Insulation time: Insufficient time, the heart is not fully heated; If the time is too long, it will lead to grain growth and severe oxidation and decarburization on the surface.
Deformation process:
Deformation (forging ratio): Adequate deformation is the guarantee for breaking the as cast structure, forging internal defects, refining grains, and forming dense fiber flow lines. If the deformation is insufficient, the organizational improvement will be insufficient and the performance will not meet the requirements.
Deformation speed and temperature: Forging within an appropriate temperature velocity window can activate dynamic recrystallization of the material and obtain microstructure. The final forging temperature is particularly important. If it is too high, it will cause grain growth, while if it is too low, it will enter the cold deformation zone, which may result in work hardening or even cracks.
Uniformity of deformation: Unreasonable mold design or improper operation can lead to uneven metal flow, resulting in defects such as folding, flow through, eddy currents, and uneven organizational properties.
3、 Factors of mould and equipment
Mold design and manufacturing quality: The rationality of the mold cavity determines the filling and flow mode of the metal. Rough mold cavity, small corner radius, and improper draft angle can easily lead to incomplete filling, folding, cracking, or difficult demolding of forgings. The strength, hardness, wear resistance, and preheating state of the mold itself also directly affect the accuracy and surface quality of the forging.
Equipment capability and status: The tonnage, stiffness, accuracy, and stability of forging equipment (forging hammers, presses, etc.) are crucial.

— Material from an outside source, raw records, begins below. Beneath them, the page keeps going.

(* ================================================================== *)
(** ** Further properties of the extraction session *)
(* ================================================================== *)

Lemma In_mapFrom_nth {A B : Type} (f : nat -> A -> B) (l : list A) (i : nat) (y : B) :
  In y (mapFrom f i l) -> exists j x, nth_error l j = Some x /\ y = f (i + j) x.
Proof.
  revert i; induction l as [|x l IH]; intros i H; simpl in H; [contradiction|].
  destruct H as [<- | H].
  - exists 0, x. now rewrite Nat.add_0_r.
  - destruct (IH _ H) as (j & z & Hz & ->). exists (S j), z.
    split; [exact Hz | f_equal; lia].
Qed.

Lemma mapFrom_shift {A B : Type} (f : nat -> A -> B) (k i : nat) (l : list A) :
  mapFrom f (k + i) l = mapFrom (fun j => f (k + j)) i l.
Proof.
  revert i; induction l as [|x l IH]; intros i; [reflexivity|].
  simpl. f_equal. rewrite <- IH. f_equal. lia.
Qed.

Lemma mapFrom_app {A B : Type} (f : nat -> A -> B) (i : nat) (a b : list A) :
  mapFrom f i (a ++ b)%list = (mapFrom f i a ++ mapFrom f (length a + i) b)%list.
Proof.
  revert i; induction a as [|x a IH]; intros i; [reflexivity|].
  simpl. f_equal. rewrite IH. f_equal. f_equal. lia.
Qed.

Lemma findProfileLink_from_list (name : string) (links : list Link.ProfileLinkEntry) :
  findProfileLink name links = ""
  \/ exists l, In l links /\ findProfileLink name links = Link.href l.
Proof.
  unfold findProfileLink.
  destruct (isEmpty name || (length links =? 0)); [now left|].
  destruct (find (textMatches name) links) as [l|] eqn:E.
  - right. exists l. split; [exact (proj1 (find_some _ _ E)) | reflexivity].
  - destruct (find (urlMatches _ _) links) as [l|] eqn:E'; [|now left].
    right. exists l. split; [exact (proj1 (find_some _ _ E')) | reflexivity].
Qed.

(** A record of the output, traced back to its candidate. *)
Lemma record_origin (this : PlaywrightFacultyExtractor) (clock : nat -> string)
    (raw : list Raw.RawCandidate) (method : string) (r : Faculty.FacultyRecord) :
  In r (processFacultyData this clock raw method) ->
  exists i person,
    nth_error raw i = Some person /\ r = processPerson this method (clock i) person.
Proof.
  unfold processFacultyData. intros H. apply filter_In in H. destruct H as [H _].
  apply In_mapFrom_nth in H. destruct H as (j & person & Hj & ->). now exists j, person.
Qed.
(** * chubaofs: the volume commands of the admin CLI and the node supervisor

    A shallow embedding of [cli/cmd/vol.go] (the [volume] sub-commands of
    the administration client) and of [cmd/cmd.go] (the [main] function of
    the storage daemon), followed by the properties the specification
    states about them.

    Conventions.
    - Go's [int], [uint64] and [uint8] are [Z]; the only narrowing
      conversion of the source, [uint8(optReplicas)], is written out.
    - A Go [string] is a sequence of bytes, hence a Rocq [string].
    - A pair [(ptr, err)] returned by a client call is
      [option T * option Error]: [None] on the left is the nil pointer,
      [None] on the right the nil error.
    - Every command is a function from the environment (what the operator
      types, what the master answers) to the sequence of observable events
      it performs, the way it ends, and the locals it leaves behind.
    - Text is carried, never rendered: a format string is spelled as in
      the source (its escapes stand for themselves) and kept with its
      arguments. *)

From Stdlib Require Import ZArith List String Ascii Bool Lia.
From Stdlib Require Import Sorted Permutation.
Import ListNotations.
Open Scope Z_scope.
Open Scope string_scope.

(* ================================================================== *)
(** * Bytes, hexadecimal text, MD5 *)
(* ================================================================== *)

Module Bytes.

(** [[]byte(s)] *)
Definition of_string (s : string) : list Z :=
  map (fun c => Z.of_N (N_of_ascii c)) (list_ascii_of_string s).

Definition hexdigit (n : Z) : ascii :=
  match n with
  | 0 => "0" | 1 => "1" | 2 => "2" | 3 => "3" | 4 => "4" | 5 => "5"
  | 6 => "6" | 7 => "7" | 8 => "8" | 9 => "9" | 10 => "a" | 11 => "b"
  | 12 => "c" | 13 => "d" | 14 => "e" | _ => "f"
  end%char.

(** [hex.EncodeToString]: two lower-case digits per byte, high nibble
    first. *)
Fixpoint EncodeToString (bs : list Z) : string :=
  match bs with
  | [] => EmptyString
  | b :: rest =>
      String (hexdigit (Z.shiftr b 4))
        (String (hexdigit (Z.land b 15)) (EncodeToString rest))
  end.

(** [strings.ToLower] on ASCII text (the only text [calcAuthKey] hands to
    it is the output of [hex.EncodeToString]). *)
Definition lower (c : ascii) : ascii :=
  let n := N_of_ascii c in
  if ((65 <=? n) && (n <=? 90))%N then ascii_of_N (n + 32) else c.

Fixpoint ToLower (s : string) : string :=
  match s with
  | EmptyString => EmptyString
  | String c rest => String (lower c) (ToLower rest)
  end.

End Bytes.

(** [crypto/md5] is Go's standard library; the digest is computed here as
    RFC 1321 defines it, on 32-bit words held in [Z]. *)
Module MD5.

Definition w32 (x : Z) : Z := x mod 2 ^ 32.

Definition rotl32 (x c : Z) : Z :=
  w32 (Z.lor (Z.shiftl x c) (Z.shiftr x (32 - c))).

Definition not32 (x : Z) : Z := Z.lxor x 4294967295.

Definition K : list Z :=
  [ 3614090360; 3905402710; 606105819; 3250441966;
    4118548399; 1200080426; 2821735955; 4249261313;
    1770035416; 2336552879; 4294925233; 2304563134;
    1804603682; 4254626195; 2792965006; 1236535329;
    4129170786; 3225465664; 643717713; 3921069994;
    3593408605; 38016083; 3634488961; 3889429448;
    568446438; 3275163606; 4107603335; 1163531501;
    2850285829; 4243563512; 1735328473; 2368359562;
    4294588738; 2272392833; 1839030562; 4259657740;
    2763975236; 1272893353; 4139469664; 3200236656;
    681279174; 3936430074; 3572445317; 76029189;
    3654602809; 3873151461; 530742520; 3299628645;
    4096336452; 1126891415; 2878612391; 4237533241;
    1700485571; 2399980690; 4293915773; 2240044497;
    1873313359; 4264355552; 2734768916; 1309151649;
    4149444226; 3174756917; 718787259; 3951481745 ].

Definition shifts : list Z :=
  [ 7; 12; 17; 22; 7; 12; 17; 22; 7; 12; 17; 22; 7; 12; 17; 22;
    5; 9; 14; 20; 5; 9; 14; 20; 5; 9; 14; 20; 5; 9; 14; 20;
    4; 11; 16; 23; 4; 11; 16; 23; 4; 11; 16; 23; 4; 11; 16; 23;
    6; 10; 15; 21; 6; 10; 15; 21; 6; 10; 15; 21; 6; 10; 15; 21 ].

Record digest := { dA : Z; dB : Z; dC : Z; dD : Z }.

Definition init : digest :=
  {| dA := 1732584193; dB := 4023233417; dC := 2562383102; dD := 271733878 |}.

(** Little-endian 32-bit word number [g] of a 64-byte block. *)
Definition word (block : list Z) (g : nat) : Z :=
  let b k := nth (4 * g + k) block 0 in
  b 0%nat + Z.shiftl (b 1%nat) 8 + Z.shiftl (b 2%nat) 16 + Z.shiftl (b 3%nat) 24.

Definition round (block : list Z) (st : digest) (i : nat) : digest :=
  let '(Build_digest a b c d) := st in
  let '(f, g) :=
    if (i <? 16)%nat then (Z.lor (Z.land b c) (Z.land (not32 b) d), i)
    else if (i <? 32)%nat then
      (Z.lor (Z.land d b) (Z.land (not32 d) c), ((5 * i + 1) mod 16)%nat)
    else if (i <? 48)%nat then (Z.lxor b (Z.lxor c d), ((3 * i + 5) mod 16)%nat)
    else (Z.lxor c (Z.lor b (not32 d)), ((7 * i) mod 16)%nat) in
  let f' := w32 (f + a + nth i K 0 + word block g) in
  {| dA := d; dB := w32 (b + rotl32 f' (nth i shifts 0)); dC := b; dD := c |}.

Definition compress (st : digest) (block : list Z) : digest :=
  let r := fold_left (round block) (seq 0 64) st in
  {| dA := w32 (dA st + dA r); dB := w32 (dB st + dB r);
     dC := w32 (dC st + dC r); dD := w32 (dD st + dD r) |}.

(** [n] as [k] little-endian bytes. *)
Fixpoint le_bytes (k : nat) (n : Z) : list Z :=
  match k with
  | O => []
  | S k' => Z.land n 255 :: le_bytes k' (Z.shiftr n 8)
  end.

(** The message followed by 0x80, zero bytes up to 56 modulo 64, and the
    bit length on 64 bits. *)
Definition pad (msg : list Z) : list Z :=
  let len := Z.of_nat (List.length msg) in
  let zeros := Z.to_nat ((55 - len) mod 64) in
  (msg ++ 128 :: repeat 0 zeros ++ le_bytes 8 ((8 * len) mod 2 ^ 64))%list.

Fixpoint blocks (n : nat) (bs : list Z) : list (list Z) :=
  match n with
  | O => []
  | S n' => firstn 64 bs :: blocks n' (skipn 64 bs)
  end.

Definition sum (msg : list Z) : list Z :=
  let p := pad msg in
  let r := fold_left compress (blocks (List.length p / 64) p) init in
  (le_bytes 4 (dA r) ++ le_bytes 4 (dB r) ++ le_bytes 4 (dC r)
     ++ le_bytes 4 (dD r))%list.

End MD5.

(** [calcAuthKey] (vol.go:542): the lower-case hexadecimal MD5 digest of
    the bytes of [key]. *)
Definition calcAuthKey (key : string) : string :=
  let cipherStr := MD5.sum (Bytes.of_string key) in
  Bytes.ToLower (Bytes.EncodeToString cipherStr).

(* ================================================================== *)
(** * Data model of the volume commands *)
(* ================================================================== *)

(** The [error] values the commands can hold. *)
Inductive Error : Type :=
| RemoteError (cause : string)        (* returned by a master client call *)
| NumError (func num : string)        (* strconv: [num] has invalid syntax *)
| Errorf (msg : string).              (* built by [fmt.Errorf] *)

(** The fields of the protocol structures that vol.go reads or writes. *)
Module proto.

Record SimpleVolView : Type := {
  Name : string;
  Owner : string;
  Capacity : Z;           (* uint64, GB *)
  DpReplicaNum : Z;       (* uint8 *)
  FollowerRead : bool;
  Authenticate : bool;
  EnableToken : bool;
  AutoRepair : bool;
  ZoneName : string;
  Status : Z
}.

Record UserInfo : Type := { UserID : string }.

Record UserTransferVolParam : Type := {
  Volume : string;
  UserSrc : string;
  UserDst : string;
  Force : bool
}.

Definition set_Capacity (v : SimpleVolView) (x : Z) : SimpleVolView :=
  {| Name := Name v; Owner := Owner v; Capacity := x;
     DpReplicaNum := DpReplicaNum v; FollowerRead := FollowerRead v;
     Authenticate := Authenticate v; EnableToken := EnableToken v;
     AutoRepair := AutoRepair v; ZoneName := ZoneName v; Status := Status v |}.

Definition set_DpReplicaNum (v : SimpleVolView) (x : Z) : SimpleVolView :=
  {| Name := Name v; Owner := Owner v; Capacity := Capacity v;
     DpReplicaNum := x; FollowerRead := FollowerRead v;
     Authenticate := Authenticate v; EnableToken := EnableToken v;
     AutoRepair := AutoRepair v; ZoneName := ZoneName v; Status := Status v |}.

Definition set_FollowerRead (v : SimpleVolView) (x : bool) : SimpleVolView :=
  {| Name := Name v; Owner := Owner v; Capacity := Capacity v;
     DpReplicaNum := DpReplicaNum v; FollowerRead := x;
     Authenticate := Authenticate v; EnableToken := EnableToken v;
     AutoRepair := AutoRepair v; ZoneName := ZoneName v; Status := Status v |}.

Definition set_Authenticate (v : SimpleVolView) (x : bool) : SimpleVolView :=
  {| Name := Name v; Owner := Owner v; Capacity := Capacity v;
     DpReplicaNum := DpReplicaNum v; FollowerRead := FollowerRead v;
     Authenticate := x; EnableToken := EnableToken v;
     AutoRepair := AutoRepair v; ZoneName := ZoneName v; Status := Status v |}.

Definition set_EnableToken (v : SimpleVolView) (x : bool) : SimpleVolView :=
  {| Name := Name v; Owner := Owner v; Capacity := Capacity v;
     DpReplicaNum := DpReplicaNum v; FollowerRead := FollowerRead v;
     Authenticate := Authenticate v; EnableToken := x;
     AutoRepair := AutoRepair v; ZoneName := ZoneName v; Status := Status v |}.

Definition set_AutoRepair (v : SimpleVolView) (x : bool) : SimpleVolView :=
  {| Name := Name v; Owner := Owner v; Capacity := Capacity v;
     DpReplicaNum := DpReplicaNum v; FollowerRead := FollowerRead v;
     Authenticate := Authenticate v; EnableToken := EnableToken v;
     AutoRepair := x; ZoneName := ZoneName v; Status := Status v |}.

Definition set_ZoneName (v : SimpleVolView) (x : string) : SimpleVolView :=
  {| Name := Name v; Owner := Owner v; Capacity := Capacity v;
     DpReplicaNum := DpReplicaNum v; FollowerRead := FollowerRead v;
     Authenticate := Authenticate v; EnableToken := EnableToken v;
     AutoRepair := AutoRepair v; ZoneName := x; Status := Status v |}.

End proto.

(** Formatted text is kept as the format string, spelled as in the
    source, with the arguments it is applied to. *)
Inductive Arg : Type :=
| AStr (s : string)
| AInt (n : Z)
| AErr (e : Error).

Inductive Text : Type :=
| Lit (s : string)
| Sprintf (format : string) (a : list Arg).

(** The calls of the master client used by the volume commands. *)
Inductive RemoteCall : Type :=
| GetVolumeSimpleInfo (volName : string)
| CreateVolume (volName owner : string) (mpCount dpSize capacity replicas : Z)
    (followerRead autoRepair : bool) (zoneName : string)
| UpdateVolume (volName : string) (capacity replicas : Z)
    (followerRead authenticate enableToken autoRepair : bool)
    (authKey zoneName : string)
| DeleteVolume (volName authKey : string)
| GetUserInfo (userID : string)
| TransferVol (param : proto.UserTransferVolParam).

(** What a command does that can be seen from outside, in order. *)
Inductive Event : Type :=
| Stdout (format : string) (a : list Arg)
| StdoutString (content : list Text)     (* [stdout(confirmString.String())] *)
| Errout (format : string) (a : list Arg)
| Scanln (userConfirm : string)           (* [fmt.Scanln(&userConfirm)] *)
| Call (c : RemoteCall).

Inductive Outcome : Type :=
| Returned
| Exited (code : Z)
| Panicked.                               (* nil pointer dereference *)

(** One execution of a command: its events, how it ended, and the last
    value of its local [err]. *)
Record Run : Type := {
  trace : list Event;
  outcome : Outcome;
  err : option Error
}.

Insufficient equipment tonnage can lead to insufficient deformation and penetration depth, resulting in poor core quality; Poor equipment accuracy and clearance between guide rails can lead to forging errors and dimensional deviations.
4、 Cooling and subsequent heat treatment
The treatment after forging is the final step towards the door.
Cooling process: Cooling after forging is the starting step of "subsequent heat treatment". Improper control of cooling rate (such as rapid cooling of high carbon high alloy steel) can generate tissue stress and thermal stress inside the forging, leading to the formation of white spots, cracks, or abnormal hard structures.
Heat treatment process: The final performance of forgings is mainly obtained and stabilized through heat treatment (annealing, normalizing, quenching and tempering, etc.). Improper heat treatment processes (such as incorrect heating temperature, insulation time, and selection of cooling medium) can lead to inconsistent hardness, inadequate strength and toughness, abnormal microstructure (such as overheating, decarburization, quenching cracks), etc., resulting in the failure of previous forging achievements.
5、 Operation and management level
This is the 'soft factor' that runs through the entire process.
Operational standardization: Workers' operational skills and experience directly affect the accuracy of process execution. Including visual judgment of temperature, control of impact force and rhythm, timing of lubrication and cooling, etc.
Process inspection and control: Strict process quality control (such as first article inspection, patrol inspection, key parameter recording) can promptly identify and correct problems, avoiding batch quality accidents.
In summary, the quality of forging processing is a systematic engineering. It is like a chain that is interlocked, with raw materials as the foundation, heating and deformation processes as the core, mold equipment as the guarantee, cooling and heat treatment as the shaping, and the management and control of the entire process as the link that connects and strengthens it. Any negligence or improper control in any link may result in defects or substandard performance of forgings, affecting their safety and lifespan during use. Therefore, high-quality forgings are inevitably the result of the comprehensive synergy of technology, process, and management.